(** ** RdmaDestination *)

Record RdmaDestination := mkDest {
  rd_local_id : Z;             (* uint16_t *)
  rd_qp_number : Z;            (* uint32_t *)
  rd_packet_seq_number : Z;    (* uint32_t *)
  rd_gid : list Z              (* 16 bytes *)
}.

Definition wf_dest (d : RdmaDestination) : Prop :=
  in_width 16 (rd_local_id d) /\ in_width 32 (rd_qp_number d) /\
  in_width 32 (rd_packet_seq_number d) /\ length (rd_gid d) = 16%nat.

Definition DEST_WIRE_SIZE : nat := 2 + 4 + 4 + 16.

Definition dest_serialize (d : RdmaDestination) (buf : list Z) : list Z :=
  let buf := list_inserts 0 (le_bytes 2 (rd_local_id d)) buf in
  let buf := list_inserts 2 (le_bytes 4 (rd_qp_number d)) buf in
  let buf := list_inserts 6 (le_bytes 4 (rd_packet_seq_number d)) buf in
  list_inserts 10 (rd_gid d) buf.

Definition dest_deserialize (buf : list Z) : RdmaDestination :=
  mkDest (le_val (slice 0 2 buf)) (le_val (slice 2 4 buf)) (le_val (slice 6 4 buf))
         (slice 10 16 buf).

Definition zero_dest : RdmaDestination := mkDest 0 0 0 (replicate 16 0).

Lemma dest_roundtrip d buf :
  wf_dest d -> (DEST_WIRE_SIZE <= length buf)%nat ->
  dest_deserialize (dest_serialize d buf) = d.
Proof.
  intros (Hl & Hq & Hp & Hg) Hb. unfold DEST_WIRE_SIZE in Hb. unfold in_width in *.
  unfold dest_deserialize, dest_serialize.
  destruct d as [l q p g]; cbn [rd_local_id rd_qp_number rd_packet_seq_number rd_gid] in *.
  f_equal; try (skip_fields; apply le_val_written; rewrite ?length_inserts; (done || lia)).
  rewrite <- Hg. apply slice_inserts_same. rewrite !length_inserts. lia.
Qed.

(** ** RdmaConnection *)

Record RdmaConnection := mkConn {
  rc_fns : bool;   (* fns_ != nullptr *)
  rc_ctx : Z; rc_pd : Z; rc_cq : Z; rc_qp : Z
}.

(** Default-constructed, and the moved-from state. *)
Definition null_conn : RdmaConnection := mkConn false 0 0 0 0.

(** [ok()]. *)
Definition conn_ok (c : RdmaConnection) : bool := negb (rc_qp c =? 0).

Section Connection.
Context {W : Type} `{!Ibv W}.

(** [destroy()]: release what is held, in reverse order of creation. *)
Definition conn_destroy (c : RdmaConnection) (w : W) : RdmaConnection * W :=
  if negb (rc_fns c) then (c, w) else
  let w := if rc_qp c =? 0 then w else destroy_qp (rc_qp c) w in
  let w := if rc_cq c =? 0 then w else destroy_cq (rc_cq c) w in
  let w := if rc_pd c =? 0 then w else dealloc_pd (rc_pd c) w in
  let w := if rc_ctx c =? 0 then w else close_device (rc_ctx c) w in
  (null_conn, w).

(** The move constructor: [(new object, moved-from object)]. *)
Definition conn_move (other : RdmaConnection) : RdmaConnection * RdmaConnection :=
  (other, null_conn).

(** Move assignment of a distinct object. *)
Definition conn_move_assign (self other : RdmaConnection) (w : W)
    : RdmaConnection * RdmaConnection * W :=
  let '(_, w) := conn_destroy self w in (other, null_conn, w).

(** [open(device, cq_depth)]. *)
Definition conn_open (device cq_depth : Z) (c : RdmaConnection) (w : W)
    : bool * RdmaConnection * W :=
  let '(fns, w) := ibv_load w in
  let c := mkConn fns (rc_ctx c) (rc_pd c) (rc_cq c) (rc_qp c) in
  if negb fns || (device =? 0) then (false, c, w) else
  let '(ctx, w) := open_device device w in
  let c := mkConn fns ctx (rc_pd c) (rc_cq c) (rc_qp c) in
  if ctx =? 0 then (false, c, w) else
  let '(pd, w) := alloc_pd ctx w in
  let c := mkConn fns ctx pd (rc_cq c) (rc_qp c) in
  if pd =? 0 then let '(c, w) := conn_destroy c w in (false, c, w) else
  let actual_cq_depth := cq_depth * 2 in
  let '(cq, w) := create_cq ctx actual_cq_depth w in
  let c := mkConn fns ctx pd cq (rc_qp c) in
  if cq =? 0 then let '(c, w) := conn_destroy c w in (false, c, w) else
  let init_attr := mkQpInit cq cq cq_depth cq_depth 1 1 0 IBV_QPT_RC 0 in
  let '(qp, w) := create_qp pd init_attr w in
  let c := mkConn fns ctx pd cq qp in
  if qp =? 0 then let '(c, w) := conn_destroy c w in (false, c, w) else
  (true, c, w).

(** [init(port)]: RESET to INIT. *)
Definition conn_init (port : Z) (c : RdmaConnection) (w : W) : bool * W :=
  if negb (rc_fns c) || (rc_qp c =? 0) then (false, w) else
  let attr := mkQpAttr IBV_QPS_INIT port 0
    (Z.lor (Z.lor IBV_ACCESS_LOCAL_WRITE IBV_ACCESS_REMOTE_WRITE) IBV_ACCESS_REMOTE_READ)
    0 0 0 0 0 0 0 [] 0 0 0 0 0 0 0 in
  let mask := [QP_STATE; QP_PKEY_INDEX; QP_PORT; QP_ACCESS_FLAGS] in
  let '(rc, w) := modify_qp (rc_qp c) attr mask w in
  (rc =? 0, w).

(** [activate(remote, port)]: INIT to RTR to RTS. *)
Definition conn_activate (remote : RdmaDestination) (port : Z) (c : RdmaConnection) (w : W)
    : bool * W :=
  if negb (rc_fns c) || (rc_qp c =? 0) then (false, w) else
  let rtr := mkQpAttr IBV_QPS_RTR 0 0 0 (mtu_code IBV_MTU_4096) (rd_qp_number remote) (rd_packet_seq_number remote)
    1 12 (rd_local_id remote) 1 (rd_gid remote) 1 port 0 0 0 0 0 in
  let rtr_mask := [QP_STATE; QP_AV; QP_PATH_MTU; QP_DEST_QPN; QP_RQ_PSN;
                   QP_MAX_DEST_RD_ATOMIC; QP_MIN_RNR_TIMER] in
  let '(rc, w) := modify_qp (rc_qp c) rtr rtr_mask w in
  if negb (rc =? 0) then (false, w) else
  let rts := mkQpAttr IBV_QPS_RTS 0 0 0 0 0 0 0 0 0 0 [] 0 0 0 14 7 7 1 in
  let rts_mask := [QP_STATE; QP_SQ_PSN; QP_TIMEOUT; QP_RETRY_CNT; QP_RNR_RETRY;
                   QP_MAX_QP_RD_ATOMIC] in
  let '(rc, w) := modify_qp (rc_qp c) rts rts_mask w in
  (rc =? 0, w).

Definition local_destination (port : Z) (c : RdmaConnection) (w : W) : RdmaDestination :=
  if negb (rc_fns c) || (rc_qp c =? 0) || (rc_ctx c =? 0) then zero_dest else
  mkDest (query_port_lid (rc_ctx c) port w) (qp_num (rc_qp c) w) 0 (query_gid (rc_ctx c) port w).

◆ **What the task requires**
Give every line of the material that includes the string "moved".

◆ **Exercise result**
(** Default-constructed, and the moved-from state. *)
(** The move constructor: [(new object, moved-from object)]. *)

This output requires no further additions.